Paper diaries are commonly used in health care and clinical research to assess patient experiences. There is concern that patients do not comply with diary protocols, possibly invalidating the benefit of diary data. Compliance with paper diaries was examined with a paper diary and with an electronic diary that incorporated compliance-enhancing features. Participants were chronic pain patients and they were assigned to use either a paper diary instrumented to track diary use or an electronic diary that time-stamped entries. Participants were instructed to make three pain entries per day at predetermined times for 21 consecutive days. Primary outcome measures were reported vs actual compliance with paper diaries and actual compliance with paper diaries (defined by comparing the written times and the electronically-recorded times of diary use). Actual compliance was recorded by the electronic diary. Participants submitted diary cards corresponding to 90% of assigned times (±15 min). However, electronic records indicated that actual compliance was only 11%, indicating a high level of faked compliance.
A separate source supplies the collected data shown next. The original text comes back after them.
(* ===== verification/Prelude.v ===== *)
(** * Ardents Network: a verification of the Namespace and the Network State

    The program (module github.com/dianabuilds/ardents-network, below src/) is a
    network of nodes that publish and resolve Services under human-readable
    Service Names.  This library models its Namespace: the names, the signed
    Records that bind a name to a target, the quorum that can recover a lost
    Authority, the work challenges that admit claims, the ordering of competing
    claims, the Name Authority that accepts changes, the threshold-attested Epochs
    that make Records current and let a client check one name with a short proof,
    and the private protocol by which clients look names up and submit changes.
    It also models the Network State below it: the signed Network Epochs by which
    nodes agree on who they are, and the node that accepts, fetches, stores and
    recovers them.

    ** How the parts work together

    A holder submits work ([admission]) to have a claim commitment entered in an
    Epoch's log; the close of the Epoch selects one winner per name ([claim]).
    The winner's first Record, and every later transition of it ([record], with
    [recovery] for quorum changes of Authority), is signed by its holder, accepted
    by the Name Authority's control ([authority]) and appended to a pending
    journal.  An installation collects them on top of the current
    snapshot, a threshold of materialization authorities signs the result, and
    the store commits it as an immutable generation ([epoch]).  A client
    selects a Relay and a Gateway from the Network State ([state]) and asks the
    Gateway, through the Relay and in messages of one fixed size, for the proof
    that [Lookup] makes; it checks it with [VerifyBinding] against the authorities
    of that state ([resolution], with the views of [namespace]).  Control
    operations travel the same way to the Name Authority behind the Gateway.

    The Network State itself ([netstate]) is a chain of Epochs, each signed by a
    threshold of pinned authorities and committing to the Node Records that it
    accepts.  A node takes the next Epoch from a file or from two independent
    sources, verifies it against the one it shows, and records in a journal what it
    has seen, so that after a restart it neither goes back nor forgets a conflict
    ([running]).  What it shows is the view that resolution starts from.

    ** The files

    - Prelude: Go's bytes, strings, fixed arrays, machine integers, errors and
      results, record update, byte order, and the generic lemmas and tactics
      ([goprop], [inv_ok], [peel], [unwire]) the other files share.
    - Wire: byte decoders as a parser monad, with [Reads] for what an encoding
      decodes to.
    - GoLib: the functions of Go's standard library that the code calls.  SHA-256,
      HMAC, Ed25519 and Unicode lower-casing are the fields of the class [GoLib],
      over which every model is parametric; nothing is assumed of them.  Where a
      theorem needs a hash to be injective it says which listed inputs collide
      otherwise ([Collision]).  [sample_golib] instantiates them for the witnesses.
    - GoTime: instants in nanoseconds and durations, with Go's conversions.
    - Json: encoding/json as the code uses it, codecs of structs with the law that
      what is marshalled is read back.
    - GoNet: the address literals of package net.
    - Naming: internal/naming, names, Service Links and the label wire.
    - Recovery: internal/naming/namespace/recovery.
    - Record, RecordLifecycle, RecordProperties: the transitions of
      internal/naming/namespace/record, lemmas on each, and theorems over whole
      histories of a name.
    - RecordCodec: the wire, signatures and bindings of the same package.
    - Admission: internal/naming/namespace/admission, with concurrent callers as
      a step relation.
    - Merkle: the Merkle trees of the claim and epoch packages, over an abstract
      branch function.
    - Claim, ClaimWire, ClaimWinner: internal/naming/namespace/claim, its JSON
      proofs, and the use of a winner.
    - EpochCodec, EpochBuild, EpochProof: the wire, the materialization and the
      proofs of internal/naming/namespace/epoch.
    - EpochDisk, EpochDurable: its durable root; mutating operations are lists of
      file-system actions, and a crash leaves a prefix of them with the next one
      torn.
    - EpochJournal: its pending journal.
    - EpochStore, EpochStoreProof, EpochInstall: the store, its installations and
      lookups over the durable root.
    - Authority: internal/naming/namespace/authority, its operations, submissions,
      transitions and the durable control; AuthorityProof on what a submission may
      do and what survives a crash, AuthorityTyped on the fields of the Records,
      AuthorityPrepare on prepared submissions, AuthorityWitness a control at work.
    - StateView: the resolution view of internal/network/state.
    - NamespaceView: internal/naming/namespace, the views of Gateway and client.
    - Resolution: internal/naming/resolution; ResolutionProof on the messages and
      the Gateway, ResolutionEnd on a lookup from end to end, ResolutionControl on
      a control operation from end to end, ResolutionWitness one network at work.
    - NetEpoch: internal/network/state, the verification of an Epoch and of stored
      chains of them; NetEpochProof, NetEpochDecision and NetEpochChain on what an
      accepted Epoch means, ResolutionTrust on resolving from it, NetEpochWitness a
      network of signed Epochs.
    - NetSource: internal/network/source, the messages between a node and a source
      and their exchange over an established connection.
    - NetState: the running state of internal/network/state, calls in a state monad
      over the node and a disk that fails at a chosen step; NetStateCodec on its
      control file, NetStateProof and NetStateWave on what every call keeps,
      NetStateMachine on histories of a node as a step relation, with interleaved
      fetches, crashes and restarts, NetStateServe on a refresh from another node,
      NetStateLoss on disks that cannot be opened again, NetStateWitness one node at
      work, NetStateClock a node whose clock is set back.

    Each Go package is a Module; its structs are Records, its functions
    Definitions under their Go names.  Fallible functions return [result];
    methods that change an object return its next state, or the file-system
    actions to perform.  Integers are [Z] with the wrap-around of their Go type
    written out ([u64], [i64], ...).

    ** What is proved

    - Names: [Parse] accepts exactly the declarative grammar; the label wire
      round-trips, but is not injective.
    - Recovery: [Authorize] accepts exactly a quorum of distinct participants.
    - Records: every transition preserves validity and is a compare-and-swap;
      only the holder, a matured recovery or a reclaim changes the Authority; a
      recovery takes at least 72 hours; leases stay inside their parents'; advancing
      with the clock never fails and depends on what happened in between only in
      the revision.
    - Codecs: decoders accept exactly the encodings of well-formed values.
    - Admission: under any interleaving a challenge is admitted twice only by a
      call with a stale clock reading, and never when the calls run in the order of
      their readings; the spent set is bounded, an issued challenge can be used.
    - Claims: an opened winner is the lowest ordinal of its name in the committed
      log; it yields at most one Record however callers interleave.
    - Epochs: a verified binding is what the record lifecycle resolves from the
      attested corpus; the proofs that [Lookup] makes verify exactly while the
      name is available; commits survive crashes at any point; Epochs only grow;
      installations never roll a name back.  These hold up to the bound of 64
      generations, and what happens beyond it is proved too.
    - Authority: an accepted submission was admitted and authorized for exactly the
      change it makes; the control always equals what its store rebuilds, also
      after a crash at any point; a prepared submission is accepted.
    - Resolution: a resolved name has the binding that the attested corpus gives
      it, whatever Relay and Gateway did; an honest Gateway answers a lookup with
      exactly its store's binding and a control operation with exactly the
      authority's decision; every answer has one size; a nonce is taken once.
    - Network State: an accepted Epoch has a quorum, extends the one before and
      shows exactly the records it commits to; equal digests are equal views; a
      resolver trusts exactly the pinned authorities; a served inclusion proof is
      accepted; stored chains load within a fixed number of rounds; the control
      file is read back exactly; one honest source is enough for a refresh; through
      calls, disk failures, crashes and restarts a node whose clock is not set back
      while it runs never shows an earlier Epoch and never forgets a conflict, and
      a history shows that a clock set back can bring an earlier Epoch back.
    - Defects: the theorems of kind "error" and the findings of the manifest.

    ** Bounds and fuel

    Loops are structural where the code's are.  The remaining ones have fuel
    that cannot run out before the loop's own exit: 127 rounds up a lineage that
    stops at depth 126, one round per leaf for trees, 32 rounds for shifting a
    32-bit index, one round per Record for chunks, 65
    generations for a chain of at most 64 Epochs.  [Solve], the search for a work
    nonce, takes its fuel as an argument and is [None] without a result; the
    theorems that use it say with which fuel it succeeds.

    ** Not modelled

    Closed Route profiles and local roles of the Network State, the TLS below an
    exchange with a source, its timeouts and its listener; the endpoint, node, service, route,
    custody, release, contributor, application and command packages, which are
    outside the Namespace and the Network State; OHTTP, HTTP and the entropy source,
    which are arguments of the clients and the Relay; the claiming of a fresh
    directory, file locks and I/O errors other than a crash in the durable root.
    Mutexes are modelled where interleaving matters (admission, claim winners, the
    running Network State) and otherwise make each method atomic: the calls of one
    store follow one another, also those of [CommitLegacy], which the code does not
    keep apart; a Gateway's request is one step, with one reading of the clock. *)

From Stdlib Require Export ZArith Lia.
From Stdlib Require Strings.Byte.
From stdpp Require Export base tactics list gmap strings sorting.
On 32% of all study days the paper diary binder was not opened, yet reported compliance for these days exceeded 90%. For the electronic diary, the actual compliance rate was 94%. In summary, participants with chronic pain enrolled in a study for research were not compliant with paper diaries but were compliant with an electronic diary with enhanced compliance features. The findings call into question the use of paper diaries and suggest that electronic diaries with compliance-enhancing features are a more effective way of collecting diary information.